> **Work required**:
In the records that follow, locate every line with "match" and extract it.

> **Task input**:

(* ===== verification/Base64Encode.v ===== *)
(** * Base64: the encoder

    The text of the encoder as a specification: groups of four characters, laid out in
    lines of a given length.  The function for a block and the functions for chunks both
    print this layout, and both write as much as they computed in advance. *)
From S2P Require Import Prelude Base64.
From Stdlib Require Import ZifyNat.

#[local] Arguments Nat.modulo : simpl never.

(** ** The layout of the text *)

(** The groups of a block of data. *)
Fixpoint quads (d : list ascii) : list (list ascii) :=
  match d with
  | [] => []
  | a :: b :: c :: d' => encodeBytes a b c :: quads d'
  | d => match encodeEndBytes d with Ok q => [q] | _ => [] end
  end.

(** Groups in lines of [L] characters, no lines if [L] is 0; [n] characters are in the
    current line.  A line break is printed in front of the next group. *)
Fixpoint layout (L n : Z) (qs : list (list ascii)) : list ascii :=
  match qs with
  | [] => []
  | q :: qs' =>
      if negb (L =? 0) && (L <=? n) then NL :: q ++ layout L 4 qs' else q ++ layout L (n + 4) qs'
  end.

Lemma layout_unlimited n m qs : layout 0 n qs = layout 0 m qs.
Proof. revert n m. induction qs as [|q qs IH]; intros n m; [done|]. cbn. f_equal. apply IH. Qed.

Lemma layout_room L n q qs : L = 0 \/ n < L -> layout L n (q :: qs) = q ++ layout L (n + 4) qs.
Proof. intros H. cbn. zcases; cbn; (done || lia). Qed.

Lemma layout_full L n qs : L <> 0 -> 0 < L <= n -> qs <> [] -> layout L n qs = NL :: layout L 0 qs.
Proof. intros HL Hn Hq. destruct qs as [|q qs]; [done|]. cbn. zcases; cbn; (done || lia). Qed.

Lemma quads_nil d : quads d = [] -> d = [].
Proof. by destruct d as [|a [|b [|c d]]]. Qed.

Lemma triplets (P : list ascii -> Prop) :
  (forall d, (length d < 3)%nat -> P d) -> (forall a b c d, P d -> P (a :: b :: c :: d)) -> forall d, P d.
Proof.
  intros H0 H3 d. assert (forall k d, (length d <= k)%nat -> P d) as H; [|by apply (H (length d))].
  clear d. induction k as [|k IH]; intros [|a [|b [|c d]]] Hk; cbn in Hk; try (apply H0; cbn; lia).
  apply H3, IH. lia.
Qed.

Lemma length_quads d : Z.of_nat (length (quads d)) = (Z.of_nat (length d) + 2) / 3.
Proof.
  induction d as [d Hd|a b c d IH] using triplets; [by destruct d as [|a [|b [|c d]]]; cbn in *; try lia|].
  cbn [quads length]. rewrite Nat2Z.inj_succ, IH. rewrite !Nat2Z.inj_succ.
  replace (Z.succ (Z.succ (Z.succ (Z.of_nat (length d)))) + 2) with (Z.of_nat (length d) + 2 + 1 * 3) by lia.
  rewrite Z.div_add by lia. lia.
Qed.

Lemma quads_four d : Forall (fun q => length q = 4%nat) (quads d).
Proof.
  induction d as [d Hd|a b c d IH] using triplets; [|by constructor].
  destruct d as [|a [|b [|c d]]]; cbn in *; try lia; by repeat constructor.
Qed.

(** The number of line breaks. *)
Lemma length_layout L qs : forall n,
  Forall (fun q => length q = 4%nat) qs -> 4 <= L -> L mod 4 = 0 -> 0 <= n <= L -> n mod 4 = 0 -> qs <> [] ->
  Z.of_nat (length (layout L n qs)) =
    4 * Z.of_nat (length qs) + (n + 4 * Z.of_nat (length qs) - 1) / L.
Proof.
  induction qs as [|q qs IH]; intros n Hq HL HL4 Hn Hn4 Hne; [done|]. apply Forall_cons in Hq as [Hq Hqs].
  assert (forall m, 0 <= m <= L -> m mod 4 = 0 ->
    Z.of_nat (length (layout L m qs)) = 4 * Z.of_nat (length qs) + (m + 4 * Z.of_nat (length qs) - 1) / L
    \/ qs = []) as IH'.
  { intros m Hm Hm4. destruct qs as [|q' qs]; [by right|]. left. apply IH; done. }
  clear IH. cbn [layout length]. rewrite Nat2Z.inj_succ. destruct (Z.eqb_spec L 0); [lia|]. cbn [negb andb].
  destruct (Z.leb_spec L n).
  - assert (n = L) as -> by lia. cbn [length]. rewrite length_app, Hq.
    replace (L + 4 * Z.succ (Z.of_nat (length qs)) - 1) with (4 + 4 * Z.of_nat (length qs) - 1 + 1 * L) by lia.
    rewrite Z.div_add by lia. destruct (IH' 4 ltac:(lia) eq_refl) as [E| ->]; [lia|].
    cbn. rewrite Z.div_small by lia. done.
  - rewrite length_app, Hq.
    assert (n + 4 <= L) by lia.
    assert ((n + 4) mod 4 = 0) by lia.
    replace (n + 4 * Z.succ (Z.of_nat (length qs)) - 1) with (n + 4 + 4 * Z.of_nat (length qs) - 1) by lia.
    destruct (IH' (n + 4)) as [E| ->]; [lia|done|lia|]. cbn. rewrite Z.div_small by lia. done.
Qed.

Lemma length_layout_0 n qs :
  Forall (fun q => length q = 4%nat) qs -> Z.of_nat (length (layout 0 n qs)) = 4 * Z.of_nat (length qs).
Proof.
  intros Hq. revert n. induction Hq as [|q qs Hq Hqs IH]; intros n; [done|].
  cbn [layout Z.eqb negb andb]. rewrite length_app, Hq. cbn [length]. specialize (IH (n + 4)). lia.
Qed.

> **Task answer**:
  match d with
  | d => match encodeEndBytes d with Ok q => [q] | _ => [] end
  match qs with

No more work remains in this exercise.